Exercise prompt:
In the entries below, the lines from the one with "(** ** The systems *)" through the one with "p_ensureVMIDHCPServer := ensure_server;" are to be copied exactly; both ends count.

Data entries

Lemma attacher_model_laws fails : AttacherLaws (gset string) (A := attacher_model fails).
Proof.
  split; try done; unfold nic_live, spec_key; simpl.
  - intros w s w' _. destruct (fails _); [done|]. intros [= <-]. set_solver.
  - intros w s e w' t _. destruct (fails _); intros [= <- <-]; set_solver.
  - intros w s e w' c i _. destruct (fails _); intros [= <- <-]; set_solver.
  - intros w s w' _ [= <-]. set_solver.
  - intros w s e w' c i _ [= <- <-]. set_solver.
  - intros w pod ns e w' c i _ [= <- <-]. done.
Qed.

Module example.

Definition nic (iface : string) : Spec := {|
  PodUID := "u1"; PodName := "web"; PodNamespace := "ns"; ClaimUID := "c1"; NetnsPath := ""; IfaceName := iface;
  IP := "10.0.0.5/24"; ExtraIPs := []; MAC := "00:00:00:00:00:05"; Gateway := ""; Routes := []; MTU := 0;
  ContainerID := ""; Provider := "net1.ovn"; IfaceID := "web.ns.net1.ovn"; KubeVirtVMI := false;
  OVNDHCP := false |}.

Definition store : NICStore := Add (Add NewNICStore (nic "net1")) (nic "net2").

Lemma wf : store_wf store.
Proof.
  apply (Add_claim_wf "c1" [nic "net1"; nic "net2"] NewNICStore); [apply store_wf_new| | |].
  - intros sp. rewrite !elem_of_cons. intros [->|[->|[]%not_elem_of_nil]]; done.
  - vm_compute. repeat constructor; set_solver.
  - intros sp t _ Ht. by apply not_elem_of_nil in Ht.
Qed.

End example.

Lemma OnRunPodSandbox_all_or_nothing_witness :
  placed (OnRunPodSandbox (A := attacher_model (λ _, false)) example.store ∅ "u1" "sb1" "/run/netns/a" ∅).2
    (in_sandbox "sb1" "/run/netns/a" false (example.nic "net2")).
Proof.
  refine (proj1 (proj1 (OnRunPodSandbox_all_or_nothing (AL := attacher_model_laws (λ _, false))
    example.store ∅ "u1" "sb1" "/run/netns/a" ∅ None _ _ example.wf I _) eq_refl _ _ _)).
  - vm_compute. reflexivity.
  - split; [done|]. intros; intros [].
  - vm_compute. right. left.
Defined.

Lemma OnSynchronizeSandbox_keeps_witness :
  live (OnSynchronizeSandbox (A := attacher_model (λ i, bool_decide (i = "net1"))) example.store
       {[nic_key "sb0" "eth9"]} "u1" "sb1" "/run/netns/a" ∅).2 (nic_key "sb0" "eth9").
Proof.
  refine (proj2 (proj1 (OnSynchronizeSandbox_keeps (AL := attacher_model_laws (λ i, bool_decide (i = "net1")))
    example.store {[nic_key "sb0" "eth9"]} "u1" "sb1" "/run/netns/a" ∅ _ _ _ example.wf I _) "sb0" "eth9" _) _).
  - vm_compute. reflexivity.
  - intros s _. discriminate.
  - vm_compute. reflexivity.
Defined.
==
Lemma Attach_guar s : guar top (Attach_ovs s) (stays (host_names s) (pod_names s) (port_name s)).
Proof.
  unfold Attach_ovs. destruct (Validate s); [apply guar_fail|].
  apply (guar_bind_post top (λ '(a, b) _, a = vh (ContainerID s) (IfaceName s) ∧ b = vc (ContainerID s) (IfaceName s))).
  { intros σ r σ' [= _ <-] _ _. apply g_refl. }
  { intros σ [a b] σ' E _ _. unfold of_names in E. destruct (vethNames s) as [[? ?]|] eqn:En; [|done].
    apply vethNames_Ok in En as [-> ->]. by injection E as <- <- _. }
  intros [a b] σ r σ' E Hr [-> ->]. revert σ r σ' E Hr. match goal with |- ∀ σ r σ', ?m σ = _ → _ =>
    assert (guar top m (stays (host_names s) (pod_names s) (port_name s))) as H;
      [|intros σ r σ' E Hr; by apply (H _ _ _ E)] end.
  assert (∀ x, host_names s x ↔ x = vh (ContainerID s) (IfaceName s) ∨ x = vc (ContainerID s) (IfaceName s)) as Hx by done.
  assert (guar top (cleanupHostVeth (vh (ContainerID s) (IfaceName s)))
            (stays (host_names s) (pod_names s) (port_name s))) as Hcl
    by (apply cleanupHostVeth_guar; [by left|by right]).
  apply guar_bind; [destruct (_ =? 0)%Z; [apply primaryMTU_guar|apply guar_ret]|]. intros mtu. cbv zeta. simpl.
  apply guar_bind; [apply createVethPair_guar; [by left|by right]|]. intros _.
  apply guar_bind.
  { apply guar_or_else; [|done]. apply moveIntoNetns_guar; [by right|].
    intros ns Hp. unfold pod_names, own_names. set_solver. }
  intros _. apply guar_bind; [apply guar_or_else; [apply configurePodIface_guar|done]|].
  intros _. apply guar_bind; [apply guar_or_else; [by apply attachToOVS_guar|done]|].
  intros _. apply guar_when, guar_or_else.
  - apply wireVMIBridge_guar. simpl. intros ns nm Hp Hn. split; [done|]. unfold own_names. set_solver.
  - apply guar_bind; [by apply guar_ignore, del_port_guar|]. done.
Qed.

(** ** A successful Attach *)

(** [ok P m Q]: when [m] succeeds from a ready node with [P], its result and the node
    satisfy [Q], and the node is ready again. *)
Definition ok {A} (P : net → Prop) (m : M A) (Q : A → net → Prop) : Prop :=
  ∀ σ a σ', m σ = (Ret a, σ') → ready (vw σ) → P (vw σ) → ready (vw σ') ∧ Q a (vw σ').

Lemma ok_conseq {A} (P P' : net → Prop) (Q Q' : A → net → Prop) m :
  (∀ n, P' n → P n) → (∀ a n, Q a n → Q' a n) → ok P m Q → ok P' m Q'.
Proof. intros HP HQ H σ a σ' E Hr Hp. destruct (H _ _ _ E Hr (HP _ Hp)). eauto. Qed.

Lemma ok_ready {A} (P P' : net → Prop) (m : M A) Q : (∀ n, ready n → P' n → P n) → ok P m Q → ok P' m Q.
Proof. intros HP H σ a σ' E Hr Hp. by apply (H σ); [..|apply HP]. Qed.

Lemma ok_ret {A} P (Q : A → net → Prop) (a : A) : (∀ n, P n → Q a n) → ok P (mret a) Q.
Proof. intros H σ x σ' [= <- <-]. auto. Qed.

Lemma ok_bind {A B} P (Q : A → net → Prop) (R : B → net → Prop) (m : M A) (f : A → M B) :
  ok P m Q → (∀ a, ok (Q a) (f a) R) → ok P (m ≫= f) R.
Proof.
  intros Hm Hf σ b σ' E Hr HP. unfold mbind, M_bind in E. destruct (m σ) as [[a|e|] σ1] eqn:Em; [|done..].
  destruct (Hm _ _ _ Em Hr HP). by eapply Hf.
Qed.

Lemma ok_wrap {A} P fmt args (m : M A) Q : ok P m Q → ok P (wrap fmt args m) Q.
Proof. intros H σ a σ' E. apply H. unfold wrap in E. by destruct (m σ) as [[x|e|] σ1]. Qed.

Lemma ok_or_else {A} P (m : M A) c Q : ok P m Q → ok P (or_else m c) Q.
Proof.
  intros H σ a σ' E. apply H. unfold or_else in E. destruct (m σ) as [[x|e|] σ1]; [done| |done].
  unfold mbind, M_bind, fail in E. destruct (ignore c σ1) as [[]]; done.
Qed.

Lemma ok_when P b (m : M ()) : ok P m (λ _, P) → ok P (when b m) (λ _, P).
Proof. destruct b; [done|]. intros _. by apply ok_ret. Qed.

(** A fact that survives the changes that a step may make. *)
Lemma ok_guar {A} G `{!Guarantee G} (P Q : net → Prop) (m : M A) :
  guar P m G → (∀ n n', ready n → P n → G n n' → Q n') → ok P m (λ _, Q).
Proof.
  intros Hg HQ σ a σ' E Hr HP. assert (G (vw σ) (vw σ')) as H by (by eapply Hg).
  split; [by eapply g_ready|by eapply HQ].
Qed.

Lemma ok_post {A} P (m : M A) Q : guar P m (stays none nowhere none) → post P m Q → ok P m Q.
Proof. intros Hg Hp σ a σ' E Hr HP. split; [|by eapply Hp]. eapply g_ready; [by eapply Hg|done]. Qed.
...
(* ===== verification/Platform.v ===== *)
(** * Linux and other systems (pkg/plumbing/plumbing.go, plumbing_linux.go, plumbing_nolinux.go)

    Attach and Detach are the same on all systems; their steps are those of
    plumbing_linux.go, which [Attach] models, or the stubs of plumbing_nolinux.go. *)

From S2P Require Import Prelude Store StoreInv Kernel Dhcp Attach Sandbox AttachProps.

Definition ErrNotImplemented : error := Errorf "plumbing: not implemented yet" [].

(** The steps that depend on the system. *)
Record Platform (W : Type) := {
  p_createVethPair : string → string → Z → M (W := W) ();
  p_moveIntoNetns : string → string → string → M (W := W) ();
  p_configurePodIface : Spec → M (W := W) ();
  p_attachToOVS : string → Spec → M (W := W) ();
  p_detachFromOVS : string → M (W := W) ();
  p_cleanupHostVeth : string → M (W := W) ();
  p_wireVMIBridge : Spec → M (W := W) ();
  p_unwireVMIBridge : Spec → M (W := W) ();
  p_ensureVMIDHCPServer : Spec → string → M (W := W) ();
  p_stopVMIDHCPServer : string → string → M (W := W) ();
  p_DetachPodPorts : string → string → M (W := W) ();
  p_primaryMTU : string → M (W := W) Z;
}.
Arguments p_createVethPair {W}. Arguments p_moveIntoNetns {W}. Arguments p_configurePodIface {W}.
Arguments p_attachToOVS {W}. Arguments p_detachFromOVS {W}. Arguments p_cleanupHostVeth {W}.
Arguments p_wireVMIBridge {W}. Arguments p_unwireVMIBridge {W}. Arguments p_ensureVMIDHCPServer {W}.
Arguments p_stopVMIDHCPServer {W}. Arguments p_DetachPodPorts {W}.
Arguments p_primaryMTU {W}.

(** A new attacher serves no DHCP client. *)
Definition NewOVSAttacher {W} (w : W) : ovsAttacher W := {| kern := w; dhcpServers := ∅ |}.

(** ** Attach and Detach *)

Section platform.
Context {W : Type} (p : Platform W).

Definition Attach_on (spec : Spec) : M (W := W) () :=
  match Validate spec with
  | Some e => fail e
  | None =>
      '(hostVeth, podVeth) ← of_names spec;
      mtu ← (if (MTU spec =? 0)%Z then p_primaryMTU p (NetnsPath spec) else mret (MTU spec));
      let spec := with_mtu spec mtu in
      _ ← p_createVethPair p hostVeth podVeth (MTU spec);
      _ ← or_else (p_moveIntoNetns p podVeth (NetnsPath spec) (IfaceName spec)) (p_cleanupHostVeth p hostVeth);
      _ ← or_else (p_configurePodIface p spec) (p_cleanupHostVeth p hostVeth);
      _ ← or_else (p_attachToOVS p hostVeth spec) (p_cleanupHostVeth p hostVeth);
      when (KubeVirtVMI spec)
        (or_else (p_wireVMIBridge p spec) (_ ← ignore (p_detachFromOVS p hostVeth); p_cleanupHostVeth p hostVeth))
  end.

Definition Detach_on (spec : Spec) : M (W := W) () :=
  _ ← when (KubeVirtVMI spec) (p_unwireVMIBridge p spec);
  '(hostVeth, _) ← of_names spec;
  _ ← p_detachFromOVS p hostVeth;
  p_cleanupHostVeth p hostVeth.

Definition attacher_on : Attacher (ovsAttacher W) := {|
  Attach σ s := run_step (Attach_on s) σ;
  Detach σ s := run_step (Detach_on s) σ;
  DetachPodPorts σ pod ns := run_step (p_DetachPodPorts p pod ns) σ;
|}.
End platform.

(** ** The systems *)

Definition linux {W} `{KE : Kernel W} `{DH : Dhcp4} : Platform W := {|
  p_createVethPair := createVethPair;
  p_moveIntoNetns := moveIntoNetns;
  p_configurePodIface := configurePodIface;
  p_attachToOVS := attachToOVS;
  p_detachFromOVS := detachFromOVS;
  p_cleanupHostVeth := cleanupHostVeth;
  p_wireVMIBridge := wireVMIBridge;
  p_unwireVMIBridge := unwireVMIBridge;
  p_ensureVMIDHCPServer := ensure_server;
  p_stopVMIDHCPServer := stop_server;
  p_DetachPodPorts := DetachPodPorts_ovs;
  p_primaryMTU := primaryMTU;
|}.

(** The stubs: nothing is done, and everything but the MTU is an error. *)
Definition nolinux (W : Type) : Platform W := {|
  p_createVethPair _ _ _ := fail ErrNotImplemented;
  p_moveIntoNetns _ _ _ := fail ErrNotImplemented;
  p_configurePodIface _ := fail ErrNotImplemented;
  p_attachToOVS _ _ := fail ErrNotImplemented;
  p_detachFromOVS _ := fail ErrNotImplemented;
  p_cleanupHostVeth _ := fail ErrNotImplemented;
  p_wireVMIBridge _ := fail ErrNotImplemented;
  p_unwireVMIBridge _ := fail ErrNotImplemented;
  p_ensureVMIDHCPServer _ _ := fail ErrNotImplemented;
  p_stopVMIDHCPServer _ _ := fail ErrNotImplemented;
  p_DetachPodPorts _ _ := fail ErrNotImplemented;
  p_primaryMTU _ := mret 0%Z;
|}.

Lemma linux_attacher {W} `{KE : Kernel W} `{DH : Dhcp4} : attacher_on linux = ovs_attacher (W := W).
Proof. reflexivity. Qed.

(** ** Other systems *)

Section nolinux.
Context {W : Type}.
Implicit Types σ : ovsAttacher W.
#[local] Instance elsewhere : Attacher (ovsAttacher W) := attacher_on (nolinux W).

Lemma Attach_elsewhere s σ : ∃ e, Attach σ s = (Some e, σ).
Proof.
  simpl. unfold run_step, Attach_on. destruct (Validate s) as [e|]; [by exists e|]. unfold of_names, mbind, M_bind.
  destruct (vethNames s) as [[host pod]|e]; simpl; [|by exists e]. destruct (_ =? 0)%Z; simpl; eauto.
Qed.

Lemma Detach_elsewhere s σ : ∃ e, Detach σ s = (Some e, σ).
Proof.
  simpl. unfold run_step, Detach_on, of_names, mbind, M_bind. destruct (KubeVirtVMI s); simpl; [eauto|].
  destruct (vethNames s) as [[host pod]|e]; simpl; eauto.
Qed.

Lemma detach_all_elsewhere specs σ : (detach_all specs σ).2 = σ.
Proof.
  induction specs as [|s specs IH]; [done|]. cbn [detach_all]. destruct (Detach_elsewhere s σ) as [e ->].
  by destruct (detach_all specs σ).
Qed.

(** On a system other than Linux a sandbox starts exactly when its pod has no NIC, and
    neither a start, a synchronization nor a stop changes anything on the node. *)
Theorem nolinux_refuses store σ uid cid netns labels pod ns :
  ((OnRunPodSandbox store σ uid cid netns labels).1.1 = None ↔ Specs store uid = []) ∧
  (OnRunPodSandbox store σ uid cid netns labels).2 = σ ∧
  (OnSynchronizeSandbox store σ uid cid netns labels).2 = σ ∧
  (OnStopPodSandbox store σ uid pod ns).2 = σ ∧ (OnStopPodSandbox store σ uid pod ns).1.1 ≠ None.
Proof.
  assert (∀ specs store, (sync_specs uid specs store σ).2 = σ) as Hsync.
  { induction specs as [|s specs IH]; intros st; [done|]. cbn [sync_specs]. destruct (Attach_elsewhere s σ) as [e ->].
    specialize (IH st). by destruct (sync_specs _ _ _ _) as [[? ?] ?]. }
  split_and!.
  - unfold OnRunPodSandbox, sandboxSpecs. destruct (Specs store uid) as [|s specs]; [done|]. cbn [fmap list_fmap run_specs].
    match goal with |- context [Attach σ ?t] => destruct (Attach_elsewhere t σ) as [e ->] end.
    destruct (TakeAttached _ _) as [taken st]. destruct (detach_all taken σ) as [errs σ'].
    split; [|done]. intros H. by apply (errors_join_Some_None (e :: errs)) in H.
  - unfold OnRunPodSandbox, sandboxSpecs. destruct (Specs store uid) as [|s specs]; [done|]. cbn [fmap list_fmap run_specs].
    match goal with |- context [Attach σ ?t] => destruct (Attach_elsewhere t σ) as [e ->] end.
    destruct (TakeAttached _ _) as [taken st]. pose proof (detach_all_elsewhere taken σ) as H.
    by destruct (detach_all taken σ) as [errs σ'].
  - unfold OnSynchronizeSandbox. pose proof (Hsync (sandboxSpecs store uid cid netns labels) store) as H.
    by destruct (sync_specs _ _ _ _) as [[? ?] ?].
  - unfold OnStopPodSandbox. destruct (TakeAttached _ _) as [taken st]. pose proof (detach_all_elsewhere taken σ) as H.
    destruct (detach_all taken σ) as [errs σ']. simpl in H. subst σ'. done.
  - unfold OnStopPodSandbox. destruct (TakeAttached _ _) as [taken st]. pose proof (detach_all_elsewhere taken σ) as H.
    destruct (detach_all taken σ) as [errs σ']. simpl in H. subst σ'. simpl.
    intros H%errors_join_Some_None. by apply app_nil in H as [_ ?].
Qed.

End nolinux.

Answer to the exercise:
(** ** The systems *)

Definition linux {W} `{KE : Kernel W} `{DH : Dhcp4} : Platform W := {|
  p_createVethPair := createVethPair;
  p_moveIntoNetns := moveIntoNetns;
  p_configurePodIface := configurePodIface;
  p_attachToOVS := attachToOVS;
  p_detachFromOVS := detachFromOVS;
  p_cleanupHostVeth := cleanupHostVeth;
  p_wireVMIBridge := wireVMIBridge;
  p_unwireVMIBridge := unwireVMIBridge;
  p_ensureVMIDHCPServer := ensure_server;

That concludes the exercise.